U.S. infants routinely get shots against Streptococcus pneumoniae, preventing many bacteremia, pneumonia and ear infections. The vaccine, Prevnar, works by eliciting antibodies against the seven pneumococci most common in the U.S. But there's evidence that its use may cause an increase in infections from non-vaccine strains, reducing its effectiveness. And Prevnar doesn't work against many strains in developing countries, where over a million children die annually from pneumococcal infections.

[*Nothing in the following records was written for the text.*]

(** Two approvals, the settlement between two readings of the tokens, and the epoch it left. *)
Definition devnet_settle (w : DevnetWorld) (executable : text) (directories : text * text) (p : Prepared) (settlement : SettlementRequestV1) (n : nat)
  : result DevnetError (bytes32 * RunBalances * RunBalances * bytes64) :=
  let sign index directory := map_err (fun _ => Running (Step (SigningSettlement index)))
    (run_keyper_sign_settlement (child_in executable directory (nw_sign_settlement w index))
       (EpochDealer_share (pr_dealer p) (pr_epoch p) (Z.of_nat index)) (configured_keyper (pr_package p) index) settlement) in
  first ← sign 0 (fst directories);
  second ← sign 1 (snd directories);
  let payload := sa_payload first in
  let digest := SettlementPayloadV1_digest payload in
  let '(pool_base, pool_quote, venue_base, venue_quote) := lm_backed (pr_market p) in
  before ← map_err Publishing (read_balances (nw_tokens_before w) pool_base pool_quote venue_base venue_quote);
  '(_, signature) ← map_err Running (send_numbered (nw_calls w) (lm_payer (pr_market p)) [settlement_verifier first digest; settlement_verifier second digest;
    settle_instruction (local_settle_accounts (pr_market p) (pr_epoch p)) payload] [lm_operator (pr_market p); lm_venue_authority (pr_market p)] n);
  after ← map_err Publishing (read_balances (nw_tokens_after w) pool_base pool_quote venue_base venue_quote);
  map_err Publishing (check_settled before after (nw_epoch_after w) (sq_result_commitment settlement)) ;;
  Ok (digest, before, after, signature).

(** From the keypers' directories to the persisted results, with all the private material. *)
Definition devnet_batch (w : DevnetWorld) (d : Deployment) (p : Prepared) (directories : text * text * text)
  : result DevnetError (SettledRun * list (list byte)) :=
  let '(first, second, third) := directories in
  let two := (first, second) in
  shares ← share_material (pr_dealer p) (pr_epoch p);
  '(n, lock_signature) ← map_err Running (devnet_lock w (dn_executable d) two p);
  evidence ← map_err Running (try_map (devnet_release w (dn_executable d) two p) [0; 1; 2; 3]);
  '(settlement, transcript_hash) ← devnet_request w p evidence;
  '(digest, before, after, signature) ← devnet_settle w (dn_executable d) two p settlement n;
  map_err Running (persist_results (nw_finalize w) (nw_query w) (pr_epoch_id p) (pr_members p) (pr_accounts p) (pr_reservations p)) ;;
  let m := pr_market p in
  let '(pool_base, pool_quote, venue_base, venue_quote) := lm_backed m in
  Ok ({| sr_public_commit := dn_public_commit d; sr_checkpoint := dn_checkpoint d; sr_deployed := dn_deployed d; sr_payer := lm_payer m;
         sr_operator := lm_operator m; sr_pool := lm_pool m; sr_epoch := pr_epoch p; sr_vault_authority := lm_vault_authority m;
         sr_base_mint := lm_base_mint m; sr_quote_mint := lm_quote_mint m; sr_pool_base_vault := pool_base; sr_pool_quote_vault := pool_quote;
         sr_venue_authority := lm_venue_authority m; sr_venue_base_account := venue_base; sr_venue_quote_account := venue_quote;
         sr_epoch_id := pr_epoch_id p; sr_funding := pr_funding p; sr_lock_signature := lock_signature; sr_settlement_signature := signature;
         sr_package := pr_package p; sr_settlement := settlement; sr_settlement_digest := digest; sr_transcript_hash := transcript_hash;
         sr_before := before; sr_after := after |},
      pr_material p ++ [first; second; third] ++ shares ++ map arr_list (option_list (nw_settlement_nonce w))).

(** ** The demonstration *)

(** What it did to the private files, in order, and the published ones. *)
Definition devnet_proof (w : DevnetWorld) (files : gmap text (list byte)) (payer_path program out rpc_url : text)
  : list DeployEvent * gmap text (list byte) * result DevnetError text :=
  let '(events, deployment) := devnet_deployment (nw_deploy w) program rpc_url in
  d ←[(events, files)] map_err Demo deployment;
  p ←[(events, files)] devnet_prepare w d payer_path;
  let '(written, directories) := create_devnet_keyper_directories (dw_io (nw_deploy w)) (nw_keyper_directory w) (nw_keyper_permissions w) rpc_url
    (pr_attesters p) in
  let events := events ++ written in
  directories ←[(events, files)] map_err Demo directories;
  '(run, material) ←[(events, files)] devnet_batch w d p directories;
  let verification_artifact := path_join (dn_run_directory d) (bstr "verification-checkpoint.so") in
  let '(files, published) := publish_run (nw_publish w) (nw_verifier w) (nw_polls w) (nw_evidence w)
    (dp_write (dw_io (nw_deploy w)) verification_artifact) files out rpc_url run material verification_artifact in
  ((events, files), map_err Publishing published).
End run.
Lemma calm_abort_step w m polls epoch deadline accounts journal nonces :
  calm_unless (fun e => e = AbortMoved /\ node_moved w m Aborted) (abort_step w m polls epoch deadline accounts journal nonces).
Proof.
  unfold abort_step. apply calm_unless_bind; [auto with calm|]. intros before Hb. do 2 calm_step.
  apply calm_unless_bind; [auto with calm|]. intros state Hs. apply calm_unless_bind; [auto with calm|]. intros after Ha.
  apply calm_unless_guard; [|auto with calm]. intros E _. split; [done|]. exists before, after, state. split_and!; try done.
  apply orb_true_iff in E as [E|E]; [right | left]; by bguard.
Qed.

Lemma calm_underfilled w m polls :
  calm_unless (fun e => e = ExpiryMoved /\ node_moved w m Expired) (underfilled_epoch_expires_and_releases w m polls).
Proof.
  unfold underfilled_epoch_expires_and_releases. do 10 calm_step. apply calm_unless_bind; [auto with calm|]. intros before Hb. do 2 calm_step.
  apply calm_unless_bind; [auto with calm|]. intros state Hs. apply calm_unless_bind; [auto with calm|]. intros after Ha.
  apply calm_unless_guard; [|intros _; calm]. intros E _. split; [done|]. exists before, after, state. split_and!; try done.
  apply orb_true_iff in E as [E|E]; [right | left]; by bguard.
Qed.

Richard Malley, MD, of Children's Hospital Boston's Division of Infectious Diseases, and colleagues have discovered, surprisingly, that protection against pneumococcus may occur even in the absence of antibodies to the bug's outer capsule. Studying unvaccinated toddlers, they found that the incidence of invasive pneumococcal disease from all strains fell by nearly half between ages 1 and 2, yet antibody levels rose only slightly, arguing for a different protective mechanism. In the lab, the researchers elicited lasting immunity in mice by exposing them to live pneumococci or to a whole-cell vaccine developed by Malley and Porter Anderson, PhD (formerly of Children's). Exposure to one pneumococcal strain made the mice immune to many, apparently through an effect on their CD4+ T cells, specialized white blood cells that regulate immune response.
Malley hopes these findings will garner support for his vaccine or derivatives of it. The vaccine, made of killed pneumococcal cells, would be well suited for developing countries: it is relatively inexpensive, covers a broad range of pneumococcal strains, can be given without needles and doesn't need refrigeration.
Guiding nerve fibers where they need to go
During development of the nervous system, billions of neurons must migrate to the appropriate locations in the brain and grow the nerve fibers, or axons, that connect them with each other. Structures called growth cones steer the axons in the right direction, guided by signals from cells they meet along the way. Some signals lure the axons to extend and grow in that direction; others are inhibitory, making the axon turn away or stop growing.
In two studies in Neuron, researchers from Children's Hospital Boston's Neurobiology Program reveal how one important inhibitory signal, a protein called ephrin, influences axons' growth trajectories. A study led by Christopher Cowan, PhD, and graduate student Yu Raymond Shao showed that ephrin activates a protein called Vav in the axon's growth cone, triggering reactions that repel the axon and make it turn away. The other study, led by Mustafa Sahin, MD, PhD, showed that ephrin also modifies a protein called ephexin, causing the growth cone to physically collapse, steering the axon in a new direction or halting its growth entirely.
Michael Greenberg, PhD, director of the Neurobiology Program and senior investigator on both studies, believes that blocking these inhibitory pathways could allow damaged axons to regenerate and restore nerve function—normally impossible in a mature nervous system. "The pathways we've uncovered could provide opportunities to develop therapies for spinal cord injury," he speculates.